• WHAT IS NEEDED:
Which lines of the entries below contain the string "Theorem"? Copy each one.

Stored data entries:
(** The only entry the interceptor ever writes is the response of the
    network to the request, with status 200 and type basic, in the
    current namespace. *)
Lemma fetch_write_inv request cs name u r :
  CacheWrite name u r ∈ effects (dispatch (on_fetch env request) cs) →
  name = CACHE_NAME ∧ u = url request ∧ network env (url request) = Some r ∧
  status r = 200 ∧ type r = Basic.
Proof.
  fetch_paths request cs; simpl;
    repeat match goal with
      | |- context [if store_fails env ?op then _ else _] =>
          destruct (store_fails env op)
      end; simpl; intros Hin;
    repeat (apply elem_of_cons in Hin as [Hin|Hin]; [try discriminate Hin|]);
    try (by apply elem_of_nil in Hin).
  by injection Hin as -> -> ->.
Qed.

(** C5, amended. For an eligible request the interceptor looks the URL
    up across all the namespaces of the storage, in creation order; when
    an entry is found, the answer is the first such entry, no network
    request is issued and the storage is unchanged. When the namespaces
    have distinct names and only the current one holds the URL, that
    entry is the one of the current namespace. *)
Theorem fetch_answers_first_match request cs r :
  eligible env request →
  store_fails env (OpMatch (url request)) = false →
  Store.match_ (url request) cs = Some r →
  let d := dispatch (on_fetch env request) cs in
  answer d = Some (Fulfilled (Some r)) ∧
  filter is_fetch (effects d) = [] ∧
  storage d = cs ∧
  (NoDup (Store.keys cs) →
   (∀ n c, (n, c) ∈ cs → n ≠ CACHE_NAME → c !! url request = None) →
   Store.lookup CACHE_NAME (url request) cs = Some r).
Proof.
  intros He Hs Hr d. subst d. rewrite (fetch_hit request cs r) by done.
  repeat split. intros Hnd Hother.
  by rewrite <- (match_only_namespace CACHE_NAME) by done.
Qed.

(** C6. The interceptor writes a response into the cache storage only
    when it has a success status (it is 200) and type basic; a response
    of the network that is not both is answered to the caller and the
    storage is left as it was. *)
Theorem fetch_caches_only_basic_success request cs :
  let d := dispatch (on_fetch env request) cs in
  (∀ name u r, CacheWrite name u r ∈ effects d → ok r = true ∧ type r = Basic) ∧
  (∀ r, misses env request cs →
        network env (url request) = Some r →
        ¬ (ok r = true ∧ type r = Basic) →
        answer d = Some (Fulfilled (Some r)) ∧
        storage d = cs ∧
        filter is_write (effects d) = []).
Proof.
  intros d. subst d. split.
  - intros name u r (_ & _ & _ & Hst & Hty)%fetch_write_inv.
    split; [|done]. unfold ok. rewrite Hst. by apply bool_decide_eq_true_2.
  - intros r Hmiss Hn Hno.
    rewrite (fetch_miss_uncached request cs r); [done..|].
    destruct (decide (status r = 200)) as [Hst|]; [|by left].
    right. intros Hty. apply Hno. split; [|done].
    unfold ok. rewrite Hst. by apply bool_decide_eq_true_2.
Qed.

(** C7, amended. For an eligible request with no cached entry whose
    network fetch fails: a navigation is answered with the offline
    document when the lookup of [/offline.html] finds it in the storage,
    and that document has a success status when the entries of the
    storage do; a request that is not a navigation is answered with the
    synthetic response: status 503, plain text. *)
Theorem fetch_offline_answer request cs :
  misses env request cs →
  network env (url request) = None →
  let d := dispatch (on_fetch env request) cs in
  (mode request = "navigate" →
   store_fails env (OpMatch (offline_url env)) = false →
   ∀ doc, Store.match_ (offline_url env) cs = Some doc →
     answer d = Some (Fulfilled (Some doc)) ∧ (stored_ok cs → ok doc = true)) ∧
  (mode request ≠ "navigate" →
   answer d = Some (Fulfilled (Some service_unavailable)) ∧
   status service_unavailable = 503 ∧
   headers service_unavailable = [("Content-Type", "text/plain")] ∧
   body service_unavailable = "Offline").
Proof.
  intros Hmiss Hn d. subst d. split.
  - intros Hnav Hs doc Hdoc.
    rewrite fetch_miss_offline_navigation, Hs by done. simpl.
    split; [by rewrite Hdoc|].
    intros Hok. apply match_stored in Hdoc as (name & c & Hin & Hc).
    by apply (Hok name c (offline_url env)).
  - intros Hnav. by rewrite fetch_miss_offline_resource.
Qed.

(** C9, amended. A failed read of the storage is not recovered: the
    answer is rejected with the store error and no network request is
    issued. A failed write (the open or the put of the write-back) skips
    caching: the answer is the response of the network, nothing is
    written and every entry of the storage is as it was. *)
Theorem fetch_store_failure request cs :
  eligible env request →
  let d := dispatch (on_fetch env request) cs in
  (store_fails env (OpMatch (url request)) = true →
   d = answered cs [] (Rejected StoreError)) ∧
  (∀ r, misses env request cs →
        network env (url request) = Some r →
        status r = 200 → type r = Basic →
        store_fails env (OpOpen CACHE_NAME) = true ∨
          store_fails env (OpPut CACHE_NAME (url request)) = true →
        answer d = Some (Fulfilled (Some r)) ∧
        filter is_write (effects d) = [] ∧
        ∀ name u, Store.lookup name u (storage d) = Store.lookup name u cs).
Proof.
  intros He d. subst d. split.
  - intros Hs. by apply fetch_read_failure.
  - intros r Hmiss Hn Hst Hty Hfail.
    rewrite (fetch_miss_cached request cs r) by done.
    destruct (store_fails env (OpOpen CACHE_NAME)); [done|].
    destruct Hfail as [Hfail|Hfail]; [done|]. rewrite Hfail. simpl.
    repeat split. intros name u. apply lookup_open.
Qed.

(** C10. When the network fetch of a navigation fails and no namespace
    holds the offline document, the answer of the interceptor is the
    undefined result of the lookup of [/offline.html]: the synthetic
    response is not substituted. *)
Theorem fetch_offline_navigation_undefined request cs :
  misses env request cs →
  network env (url request) = None →
  mode request = "navigate" →
  store_fails env (OpMatch (offline_url env)) = false →
  (∀ name c, (name, c) ∈ cs → c !! offline_url env = None) →
  dispatch (on_fetch env request) cs =
    answered cs
      [CacheRead (url request); NetFetch (url request); CacheRead (offline_url env)]
      (Fulfilled None).
Proof.
  intros Hmiss Hn Hnav Hs Habsent.
  rewrite fetch_miss_offline_navigation, Hs by done.
  by rewrite match_none.
Qed.

End FetchListener.

(** ** The install listener *)

Section InstallListener.

Variable env : Env.
Implicit Types (cs : CacheStorage) (requests : list Request).

Lemma mapS_emit {A} (f : A → Effect) (l : list A) cs :
  mapS (λ a, emit (f a)) l cs = (const tt <$> l, cs, f <$> l).
Proof.
  induction l as [|a l IH]; [done|].
  cbn [mapS]. unfold bind at 1. unfold emit at 1.
  unfold bind at 1. rewrite IH. simpl. by rewrite app_nil_r.
Qed.

Lemma fetch_all_fails requests q :
  q ∈ requests → network env (url q) = None → fetch_all env requests = None.
Proof.
  induction requests as [|q' requests IH]; intros Hin Hn.
  { by apply elem_of_nil in Hin. }
  simpl. apply elem_of_cons in Hin as [<-|Hin]; [by rewrite Hn|].
  rewrite IH by done. by repeat case_match.
Qed.

(** What [cache.addAll] stores is what the network answered, with a
    success status. *)
Lemma fetch_all_entries requests entries u e :
  fetch_all env requests = Some entries →
  (u, e) ∈ entries →
  network env u = Some e ∧ ok e = true ∧ ∃ q, q ∈ requests ∧ url q = u.
Proof.
  revert entries. induction requests as [|q requests IH]; intros entries; simpl.
  { intros [= <-] Hin. by apply elem_of_nil in Hin. }
  destruct (network env (url q)) as [r|] eqn:Hn; [|done].
  destruct (ok r && bool_decide (status r ≠ 206)) eqn:Hok; [|done].
  destruct (fetch_all env requests) as [rest|]; [|done].
  simpl. intros [= <-] [Heq|Hin]%elem_of_cons.
  - injection Heq as -> ->. apply andb_true_iff in Hok as [Hok _].
    repeat split; [done..|]. exists q. split; [|done]. by left.
  - destruct (IH rest eq_refl Hin) as (? & ? & q' & ? & ?).
    repeat split; [done..|]. exists q'. split; [|done]. by right.
Qed.

(** Every request of a successful [cache.addAll] has its entry. *)
Lemma fetch_all_covers requests entries q :
  fetch_all env requests = Some entries →
  q ∈ requests → ∃ e, (url q, e) ∈ entries.
Proof.
  revert entries. induction requests as [|q' requests IH]; intros entries; simpl.
  { intros _ Hin. by apply elem_of_nil in Hin. }
  destruct (network env (url q')) as [r|] eqn:Hn; [|done].
  destruct (ok r && bool_decide (status r ≠ 206)); [|done].
  destruct (fetch_all env requests) as [rest|]; [|done].
  simpl. intros [= <-] [->|Hin]%elem_of_cons.
  - exists r. by left.
  - destruct (IH rest eq_refl Hin) as [e He]. exists e. by right.
Qed.

Lemma cache_addAll_run name requests cs :
  cache_addAll env name requests cs =
    let fetches := (λ q, NetFetch (url q)) <$> requests in
    match fetch_all env requests with
    | None => (Rejected TypeError, cs, fetches)
    | Some entries =>
        if store_fails env (OpAddAll name) then (Rejected StoreError, cs, fetches)
        else (Fulfilled tt, Store.update name (Store.put_all entries) cs,
              fetches ++ ((λ ur, CacheWrite name ur.1 ur.2) <$> entries))
    end.
Proof.
  unfold cache_addAll, bind. rewrite mapS_emit. simpl.
  destruct (fetch_all env requests) as [entries|]; simpl.
  - destruct (store_fails env (OpAddAll name)); simpl; [|done].
    by rewrite app_nil_r.
  - by rewrite app_nil_r.
Qed.

(** The four ways the install step can go. *)
Lemma install_run cs :
  dispatch (on_install env) cs =
    let prologue := [ConsoleLog "[Service Worker] Installing..."; SkipWaiting] in
    let caching := [CacheOpen CACHE_NAME;
                    ConsoleLog "[Service Worker] Caching static assets"] in
    if store_fails env (OpOpen CACHE_NAME) then
      {| storage := cs; effects := prologue ++ [cache_failed StoreError];
         settled := [Fulfilled tt]; answer := None |}
    else
      match fetch_all env (install_requests env) with
      | None =>
          {| storage := Store.open CACHE_NAME cs;
             effects := prologue ++ caching ++ install_fetches env ++
                        [cache_failed TypeError];
             settled := [Fulfilled tt]; answer := None |}
      | Some entries =>
          if store_fails env (OpAddAll CACHE_NAME) then
            {| storage := Store.open CACHE_NAME cs;
               effects := prologue ++ caching ++ install_fetches env ++
                          [cache_failed StoreError];
               settled := [Fulfilled tt]; answer := None |}
          else
            {| storage := Store.update CACHE_NAME (Store.put_all entries)
                            (Store.open CACHE_NAME cs);
               effects := prologue ++ caching ++ install_fetches env ++
                          ((λ ur, CacheWrite CACHE_NAME ur.1 ur.2) <$> entries);
               settled := [Fulfilled tt]; answer := None |}
      end.
Proof.
  unfold_run. fold (install_requests env).
  destruct (store_fails env (OpOpen CACHE_NAME)); [done|].
  rewrite cache_addAll_run. fold (install_fetches env). cbn zeta.
  destruct (fetch_all env (install_requests env)) as [entries|]; simpl.
  - destruct (store_fails env (OpAddAll CACHE_NAME)); simpl;
      by rewrite ?app_nil_r, <- ?app_assoc.
  - by rewrite ?app_nil_r, <- ?app_assoc.
Qed.

Lemma install_request_url q :
  q ∈ install_requests env →
  ∃ path, path ∈ STATIC_ASSETS ∧ url q = asset_url env path.
Proof.
  unfold install_requests. intros (path & -> & Hin)%list_elem_of_fmap.
  by exists path.
Qed.

Lemma asset_requested path :
  path ∈ STATIC_ASSETS → Request_new env path "reload" ∈ install_requests env.
Proof.
  intros Hin. unfold install_requests.
  by apply (list_elem_of_fmap_2 (λ u, Request_new env u "reload")).
Qed.

Lemma fetches_not_written name u e requests :
  CacheWrite name u e ∉ (λ q, NetFetch (url q)) <$> requests.
Proof. by intros (q & ? & _)%list_elem_of_fmap. Qed.

Lemma filter_write_fetches requests :
  filter is_write ((λ q, NetFetch (url q)) <$> requests) = [].
Proof.
  induction requests as [|q requests IH]; [done|].
  rewrite fmap_cons, filter_cons_False; [done|]. by intros ?.
Qed.

Lemma filter_fetch_fetches requests :
  filter is_fetch ((λ q, NetFetch (url q)) <$> requests) =
    (λ q, NetFetch (url q)) <$> requests.
Proof.
  induction requests as [|q requests IH]; [done|].
  rewrite fmap_cons, filter_cons_True by done. by rewrite IH.
Qed.

(** However it goes, the promise handed to [waitUntil] is fulfilled. *)
Lemma install_always_succeeds cs :
  succeeded (dispatch (on_install env) cs) = true.
Proof. rewrite install_run. simpl. by repeat case_match. Qed.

• EXERCISE SOLUTION:
Theorem fetch_answers_first_match request cs r :
Theorem fetch_caches_only_basic_success request cs :
Theorem fetch_offline_answer request cs :
Theorem fetch_store_failure request cs :
Theorem fetch_offline_navigation_undefined request cs :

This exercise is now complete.